*** Block opens ***
Lemma upload_df_with_undecodable_secret_witness :
  posted (snd (upload_df (posix_env (answering 200) no_listing no_files)
                 uploader_with_bad_secret two_rows "Hosts" fresh)) = []
  /\ exists e,
       fst (upload_df (posix_env (answering 200) no_listing no_files)
              uploader_with_bad_secret two_rows "Hosts" fresh) = Raises e
       /\ exc_type e = BinasciiError.
Proof.
  destruct (upload_df_with_undecodable_secret
              (posix_env (answering 200) no_listing no_files)
              uploader_with_bad_secret _ two_rows "Hosts" fresh
              uploader_with_bad_secret_raises) as [Hp [Hraise _]].
  split; [exact Hp | ]. eexists. split; [apply Hraise; discriminate | reflexivity].
Defined.

End BadSecret.

Module BatchShape.
Import PyStr Effects LAUploaderPy Notions MoreNotions MonadFacts StringFacts.
Import Batching Naming.

(** ** Lists *)

Lemma Forall_firstn_of {A : Type} (Q : A -> Prop) (k : nat) (l : list A) :
  Forall Q l -> Forall Q (firstn k l).
Proof.
  revert k. induction l as [| x l IH]; intros [| k] H; cbn [firstn];
    try constructor.
  - inversion H; assumption.
  - apply IH. inversion H; assumption.
Qed.

Lemma Forall_removelast_firstn {A : Type} (Q : A -> Prop) (k : nat) (l : list A) :
  Forall Q (removelast l) -> Forall Q (removelast (firstn k l)).
Proof.
  revert k. induction l as [| x l IH]; intros [| k] H; cbn [firstn removelast];
    try constructor.
  destruct l as [| y l].
  - destruct k; cbn; constructor.
  - destruct (firstn k (y :: l)) as [| z zs] eqn:Hf; [constructor | ].
    rewrite <- Hf. change (removelast (x :: y :: l)) with (x :: removelast (y :: l)) in H.
    inversion H as [| ? ? Hx Hrest]; subst. constructor; [exact Hx | ].
    apply IH. exact Hrest.
Qed.

Lemma length_le_concat {A : Type} (bs : list (list A)) :
  Forall (fun b => b <> []) bs -> (List.length bs <= List.length (List.concat bs))%nat.
Proof.
  induction 1 as [| b bs Hb _ IH]; cbn [List.concat List.length]; [lia | ].
  rewrite length_app. destruct b as [| x b]; [contradiction | ]. cbn [List.length]. lia.
Qed.

(** ** Sizes of the batches of the specification *)

Lemma spec_batches_sizes (size : list Json.record -> Z) (ceiling : Z)
      (records : list Json.record) :
  forall batch,
    (batch = [] \/ size batch <= ceiling) ->
    within_before_last size ceiling batch ->
    Forall (within_before_last size ceiling)
           (spec_batches size ceiling records batch)
    /\ Forall (fun b => ceiling < size b)
              (removelast (spec_batches size ceiling records batch)).
Proof.
  induction records as [| r rest IH]; intros batch Hsize Hprev;
    cbn [spec_batches].
  - destruct batch as [| x b].
    + split; constructor.
    + split; [constructor; [exact Hprev | constructor] | constructor].
  - assert (Hnew : within_before_last size ceiling (batch ++ [r])%list).
    { unfold within_before_last. rewrite removelast_last.
      destruct Hsize as [-> | H]; [left; reflexivity | right; exact H]. }
    destruct (size (batch ++ [r])%list >? ceiling) eqn:Hcmp.
    + destruct (IH [] (or_introl eq_refl) (or_introl eq_refl)) as [H1 H2].
      split; [constructor; assumption | ].
      destruct (spec_batches size ceiling rest []) as [| b bs] eqn:Hsb.
      * cbn. constructor.
      * change (removelast ((batch ++ [r])%list :: b :: bs))
          with ((batch ++ [r])%list :: removelast (b :: bs)).
        constructor; [ | exact H2].
        rewrite Z.gtb_ltb in Hcmp. apply Z.ltb_lt. exact Hcmp.
    + apply IH; [ | exact Hnew]. right.
      rewrite Z.gtb_ltb in Hcmp. apply Z.ltb_ge. exact Hcmp.
Qed.

(** X3 -- the batches that [upload_df] sends, in any run: each of them,
    seen without its last record, measured at most 26,214,400 (or was empty),
    so a batch exceeds the ceiling by its last record only; and each of them
    but the last one sent measures more than 26,214,400. *)
Theorem sent_batches_exceed_by_last_record_only (env : environment)
        (self : LAUploader) (data : Pandas.DataFrame) (table_name : string)
        (w : world) :
  exists new batches,
    posted (snd (upload_df env self data table_name w)) = (posted w ++ new)%list
    /\ bodies new = map Json.dumps batches
    /\ Forall (within_before_last (measured_size env) 26214400) batches
    /\ Forall (fun b => 26214400 < measured_size env b) (removelast batches).
Proof.
  destruct (upload_df_run env self data table_name w) as [new [k [Hp [Hb _]]]].
  destruct (spec_batches_sizes (measured_size env) 26214400
              (map Pandas.astype_str_to_dict data) []
              (or_introl eq_refl) (or_introl eq_refl)) as [H1 H2].
  eexists. eexists. split; [exact Hp | ]. split; [exact Hb | ]. split.
  - apply Forall_firstn_of. exact H1.
  - apply Forall_removelast_firstn. exact H2.
Qed.

(** X4 -- in any run, [upload_df] never sends an empty batch: the bodies it
    has sent are the serialisations of non-empty batches which, put end to
    end, are the first records of the input, in order; so there are at most
    as many requests as rows. *)
Theorem upload_df_sends_nonempty_prefix_batches (env : environment)
        (self : LAUploader) (data : Pandas.DataFrame) (table_name : string)
        (w : world) :
  exists new batches rest,
    posted (snd (upload_df env self data table_name w)) = (posted w ++ new)%list
    /\ bodies new = map Json.dumps batches
    /\ Forall (fun b => b <> []) batches
    /\ (List.concat batches ++ rest)%list = map Pandas.astype_str_to_dict data
    /\ (List.length new <= List.length data)%nat.
Proof.
  destruct (upload_df_run env self data table_name w) as [new [k [Hp [Hb _]]]].
  set (sb := spec_batches (measured_size env) 26214400
               (map Pandas.astype_str_to_dict data) []) in *.
  assert (Hne : Forall (fun b : list Json.record => b <> []) (firstn k sb)).
  { apply Forall_firstn_of. apply spec_batches_nonempty. }
  assert (Hcat : (List.concat (firstn k sb) ++ List.concat (skipn k sb))%list
                 = map Pandas.astype_str_to_dict data).
  { rewrite <- concat_app, firstn_skipn. apply spec_batches_concat. }
  exists new, (firstn k sb), (List.concat (skipn k sb)).
  split; [exact Hp | ]. split; [exact Hb | ]. split; [exact Hne | ].
  split; [exact Hcat | ].
  apply (f_equal (@List.length string)) in Hb. unfold bodies in Hb.
  rewrite !length_map in Hb. rewrite Hb.
  apply (f_equal (@List.length Json.record)) in Hcat.
  rewrite length_app, length_map in Hcat.
  pose proof (length_le_concat _ Hne). lia.
Qed.

End BatchShape.

Module AsciiBody.
Import PyStr Effects LAUploaderPy Notions MoreNotions MonadFacts StringFacts.
Import Batching Naming.

Lemma isascii_append (a b : string) : isascii (a ++ b) = isascii a && isascii b.
Proof.
  unfold isascii. induction a as [| c a IH]; cbn [String.append list_ascii_of_string forallb].
  - reflexivity.
  - rewrite IH, andb_assoc. reflexivity.
Qed.

Lemma escape_char_isascii (c : ascii) : isascii (Json.escape_char c) = true.
Proof. destruct c as [[] [] [] [] [] [] [] []]; vm_compute; reflexivity. Qed.

Lemma escape_isascii (s : string) : isascii (Json.escape s) = true.
Proof.
  induction s as [| c s IH]; cbn [Json.escape]; [reflexivity | ].
  rewrite isascii_append, escape_char_isascii, IH. reflexivity.
Qed.

Lemma join_isascii (sep : string) (parts : list string) :
  isascii sep = true -> Forall (fun p => isascii p = true) parts ->
  isascii (join sep parts) = true.
Proof.
  intros Hsep H. induction H as [| p parts Hp Hparts IH]; [reflexivity | ].
  destruct parts as [| q parts]; [exact Hp | ].
  change (join sep (p :: q :: parts)) with (p ++ sep ++ join sep (q :: parts)).
  rewrite !isascii_append, Hp, Hsep, IH. reflexivity.
Qed.

Lemma dumps_record_isascii (d : Json.record) : isascii (Json.dumps_record d) = true.
Proof.
  unfold Json.dumps_record. rewrite !isascii_append.
  rewrite join_isascii; [reflexivity | reflexivity | ].
  induction d as [| kv d IH]; cbn [map]; constructor; [ | exact IH].
  unfold Json.dumps_item, Json.dumps_str.
  change (String Json.dquote (Json.escape (fst kv) ++ String Json.dquote ""))
    with (String Json.dquote "" ++ (Json.escape (fst kv) ++ String Json.dquote "")).
  change (String Json.dquote (Json.escape (snd kv) ++ String Json.dquote ""))
    with (String Json.dquote "" ++ (Json.escape (snd kv) ++ String Json.dquote "")).
  rewrite !isascii_append, !escape_isascii. reflexivity.
Qed.

(** [json.dumps] gives ASCII text, whatever the characters of the record. *)
Lemma dumps_isascii (events : list Json.record) : isascii (Json.dumps events) = true.
Proof.
  unfold Json.dumps. rewrite !isascii_append.
  rewrite join_isascii; [reflexivity | reflexivity | ].
  induction events as [| d events IH]; cbn [map]; constructor;
    [apply dumps_record_isascii | exact IH].
Qed.

(** ASCII text takes one byte per character. *)
Lemma encode_utf8_length_ascii (s : string) :
  isascii s = true -> Z.of_nat (List.length (encode_utf8 s)) = len s.
Proof.
  unfold isascii, encode_utf8, len.
  induction s as [| c s IH]; cbn [list_ascii_of_string forallb flat_map String.length];
    [reflexivity | ].
  intros H. apply andb_true_iff in H. destruct H as [Hc Hs].
  rewrite length_app, Nat2Z.inj_add, (IH Hs), Nat2Z.inj_succ.
  unfold utf8_char. cbv zeta. rewrite Hc. cbn [List.length]. lia.
Qed.

Lemma _post_data_posts_its_body (env : environment) (self : LAUploader)
      (body table_name : string) :
  posts_only (fun r => req_data r = body) (_post_data env self body table_name).
Proof.
  intros w.
  destruct (_post_data_cases env self body table_name w)
    as [[Hp _] | [req [o [Hp [Hbody _]]]]].
  - exists []. rewrite app_nil_r. split; [exact Hp | constructor].
  - exists [(req, o)]. split; [exact Hp | ]. constructor; [exact Hbody | constructor].
Qed.

Lemma posts_only_weaken {A : Type} (P Q : request -> Prop) (m : M A) :
  (forall r, P r -> Q r) -> posts_only P m -> posts_only Q m.
Proof.
  intros HPQ H w. destruct (H w) as [new [Hp Hall]]. exists new.
  split; [exact Hp | ]. eapply Forall_impl; [ | exact Hall].
  intros p. apply HPQ.
Qed.

(** The body of every request of [upload_df] is the serialisation of a list
    of records. *)
Lemma upload_df_posts_dumps (env : environment) (self : LAUploader)
      (data : Pandas.DataFrame) (table_name : string) :
  posts_only (fun r => exists events, req_data r = Json.dumps events)
             (upload_df env self data table_name).
Proof.
  assert (Hpost : forall events,
             posts_only (fun r => exists evs, req_data r = Json.dumps evs)
                        (_post_data env self (Json.dumps events) table_name)).
  { intros events. eapply posts_only_weaken; [ | apply _post_data_posts_its_body].
    intros r Hr. exists events. exact Hr. }
  assert (Hloop : forall rows events,
             posts_only (fun r => exists evs, req_data r = Json.dumps evs)
                        (upload_df_loop env self table_name rows events)).
  { induction rows as [| row rest IH]; intros events.
    - apply quiet_posts_only. reflexivity.
    - cbn [upload_df_loop].
      destruct (sys_getsizeof env _ >? 26214400); [ | apply IH].
      apply bind_posts_only.
      + destruct (_debug self); apply quiet_posts_only; reflexivity.
      + intros _. apply bind_posts_only; [apply Hpost | intros _; apply IH]. }
  unfold upload_df. apply bind_posts_only; [apply Hloop | intros events].
  apply bind_posts_only.
  - destruct events; [apply quiet_posts_only; reflexivity | apply Hpost].
  - intros _. destruct (_debug self); apply quiet_posts_only; reflexivity.
Qed.

(** A property of the requests of [upload_df], whatever the table and the
    data, is a property of the requests of [upload_file] and
    [upload_folder]. *)
Lemma upload_file_posts_only_from_upload_df (P : request -> Prop)
      (env : environment) (self : LAUploader) :
  (forall data table_name, posts_only P (upload_df env self data table_name)) ->
  forall file_path table_name delim,
    posts_only P (upload_file env self file_path table_name delim).
Proof.
  intros Hdf file_path table_name delim. unfold upload_file.
  apply bind_posts_only; [apply quiet_posts_only; reflexivity | intros data].
  apply Hdf.
Qed.

Lemma upload_folder_posts_only_from_upload_df (P : request -> Prop)
      (env : environment) (self : LAUploader) :
  (forall data table_name, posts_only P (upload_df env self data table_name)) ->
  forall folder_path table_name delim,
    posts_only P (upload_folder env self folder_path table_name delim).
Proof.
  intros Hdf folder_path table_name delim. unfold upload_folder.
  apply bind_posts_only; [apply quiet_posts_only; reflexivity | intros _].
  apply bind_posts_only; [ | intros _; apply quiet_posts_only; reflexivity].
  generalize (glob env (Pathlib.parse (flavour env) folder_path)
                (if negb (String.eqb delim ",") then "*" else "*.csv")).
  intros files. generalize (truthy table_name). intros t_name. revert table_name.
  induction files as [| path rest IH]; intros table_name.
  - apply quiet_posts_only. reflexivity.
  - cbn [upload_folder_loop].
    apply bind_posts_only; [apply quiet_posts_only; reflexivity | intros data].
    apply bind_posts_only; [apply Hdf | intros _].
    apply bind_posts_only; [apply quiet_posts_only; reflexivity | intros _].
    apply IH.
Qed.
*** Block closes ***
For each line of the entries that contains the word "Hsize", make a copy.

● **ANSWER AREA**:
  induction records as [| r rest IH]; intros batch Hsize Hprev;
      destruct Hsize as [-> | H]; [left; reflexivity | right; exact H]. }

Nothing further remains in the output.